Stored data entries
+ + + +

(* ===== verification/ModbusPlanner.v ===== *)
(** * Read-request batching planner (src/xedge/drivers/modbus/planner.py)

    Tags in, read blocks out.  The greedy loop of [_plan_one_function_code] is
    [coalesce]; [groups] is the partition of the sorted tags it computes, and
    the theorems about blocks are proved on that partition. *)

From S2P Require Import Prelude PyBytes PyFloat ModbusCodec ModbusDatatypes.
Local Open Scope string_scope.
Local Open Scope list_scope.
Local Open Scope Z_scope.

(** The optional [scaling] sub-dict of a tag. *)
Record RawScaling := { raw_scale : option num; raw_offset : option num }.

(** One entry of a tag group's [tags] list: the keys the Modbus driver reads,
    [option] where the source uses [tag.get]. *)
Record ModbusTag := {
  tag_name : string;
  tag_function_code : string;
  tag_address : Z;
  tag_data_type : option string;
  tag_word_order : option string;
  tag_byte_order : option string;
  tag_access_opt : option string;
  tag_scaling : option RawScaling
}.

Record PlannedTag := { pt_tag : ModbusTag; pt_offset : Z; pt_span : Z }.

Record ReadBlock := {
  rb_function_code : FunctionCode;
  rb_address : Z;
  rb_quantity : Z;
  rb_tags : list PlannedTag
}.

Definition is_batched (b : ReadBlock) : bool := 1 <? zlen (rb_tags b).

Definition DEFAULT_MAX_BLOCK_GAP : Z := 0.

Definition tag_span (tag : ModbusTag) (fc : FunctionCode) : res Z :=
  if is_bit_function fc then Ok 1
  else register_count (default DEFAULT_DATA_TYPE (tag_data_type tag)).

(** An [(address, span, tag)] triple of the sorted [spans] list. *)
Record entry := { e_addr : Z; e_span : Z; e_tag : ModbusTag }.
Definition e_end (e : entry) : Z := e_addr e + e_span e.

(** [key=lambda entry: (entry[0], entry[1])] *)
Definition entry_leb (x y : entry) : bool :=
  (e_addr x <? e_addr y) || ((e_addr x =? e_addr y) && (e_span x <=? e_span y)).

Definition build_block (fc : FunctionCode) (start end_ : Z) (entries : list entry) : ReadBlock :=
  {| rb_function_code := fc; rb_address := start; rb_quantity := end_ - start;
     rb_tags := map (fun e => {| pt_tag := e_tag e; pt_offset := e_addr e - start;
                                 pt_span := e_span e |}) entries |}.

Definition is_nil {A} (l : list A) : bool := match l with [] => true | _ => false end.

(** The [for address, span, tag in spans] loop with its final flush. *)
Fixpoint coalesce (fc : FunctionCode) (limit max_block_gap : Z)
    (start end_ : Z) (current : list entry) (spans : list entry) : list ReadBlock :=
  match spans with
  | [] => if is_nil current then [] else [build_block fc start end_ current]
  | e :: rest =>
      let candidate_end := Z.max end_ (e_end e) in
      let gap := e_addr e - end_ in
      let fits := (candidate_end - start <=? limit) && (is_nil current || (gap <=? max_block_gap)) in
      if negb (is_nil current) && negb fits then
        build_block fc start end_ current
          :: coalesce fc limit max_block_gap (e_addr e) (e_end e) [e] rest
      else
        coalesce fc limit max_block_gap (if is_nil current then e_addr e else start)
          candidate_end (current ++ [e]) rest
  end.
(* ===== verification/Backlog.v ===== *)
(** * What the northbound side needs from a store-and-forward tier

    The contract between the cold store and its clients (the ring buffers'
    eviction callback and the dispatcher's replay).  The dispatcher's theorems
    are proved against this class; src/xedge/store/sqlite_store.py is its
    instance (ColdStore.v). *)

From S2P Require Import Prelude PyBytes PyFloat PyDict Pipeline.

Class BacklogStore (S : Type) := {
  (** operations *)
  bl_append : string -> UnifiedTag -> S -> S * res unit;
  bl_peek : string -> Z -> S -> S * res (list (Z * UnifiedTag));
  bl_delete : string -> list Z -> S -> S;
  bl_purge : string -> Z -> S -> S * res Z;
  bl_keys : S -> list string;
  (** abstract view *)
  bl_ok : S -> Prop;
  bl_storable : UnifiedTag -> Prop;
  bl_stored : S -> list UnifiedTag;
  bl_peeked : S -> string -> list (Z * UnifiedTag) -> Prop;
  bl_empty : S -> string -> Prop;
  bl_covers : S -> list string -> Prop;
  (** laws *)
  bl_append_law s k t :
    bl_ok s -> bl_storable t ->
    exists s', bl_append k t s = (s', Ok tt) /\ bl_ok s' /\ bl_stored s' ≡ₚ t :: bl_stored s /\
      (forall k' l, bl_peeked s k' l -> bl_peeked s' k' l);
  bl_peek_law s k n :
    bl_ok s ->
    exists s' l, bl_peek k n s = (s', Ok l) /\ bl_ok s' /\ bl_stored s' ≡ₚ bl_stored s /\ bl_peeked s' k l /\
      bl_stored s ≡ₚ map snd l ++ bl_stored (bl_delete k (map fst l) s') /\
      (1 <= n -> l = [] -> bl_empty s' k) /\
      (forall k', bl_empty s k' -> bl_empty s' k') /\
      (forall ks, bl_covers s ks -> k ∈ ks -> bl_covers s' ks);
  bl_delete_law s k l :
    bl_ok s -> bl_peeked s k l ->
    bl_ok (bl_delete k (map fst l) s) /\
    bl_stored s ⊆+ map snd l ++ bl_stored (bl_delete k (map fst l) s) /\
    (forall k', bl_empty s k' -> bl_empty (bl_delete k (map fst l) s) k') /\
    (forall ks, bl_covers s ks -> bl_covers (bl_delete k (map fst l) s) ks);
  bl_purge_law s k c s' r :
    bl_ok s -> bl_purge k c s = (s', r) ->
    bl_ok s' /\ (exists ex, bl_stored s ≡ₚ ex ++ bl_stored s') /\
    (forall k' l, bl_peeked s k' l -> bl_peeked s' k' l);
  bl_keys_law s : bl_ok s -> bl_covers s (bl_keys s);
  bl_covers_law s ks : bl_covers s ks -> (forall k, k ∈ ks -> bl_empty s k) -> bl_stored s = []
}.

+ + + +

ACTION ITEM: Wherever the word "PyFloat" turns up in the records, copy out the line it is on.

RESPONSE TO THIS EXERCISE:
From S2P Require Import Prelude PyBytes PyFloat ModbusCodec ModbusDatatypes.
From S2P Require Import Prelude PyBytes PyFloat PyDict Pipeline.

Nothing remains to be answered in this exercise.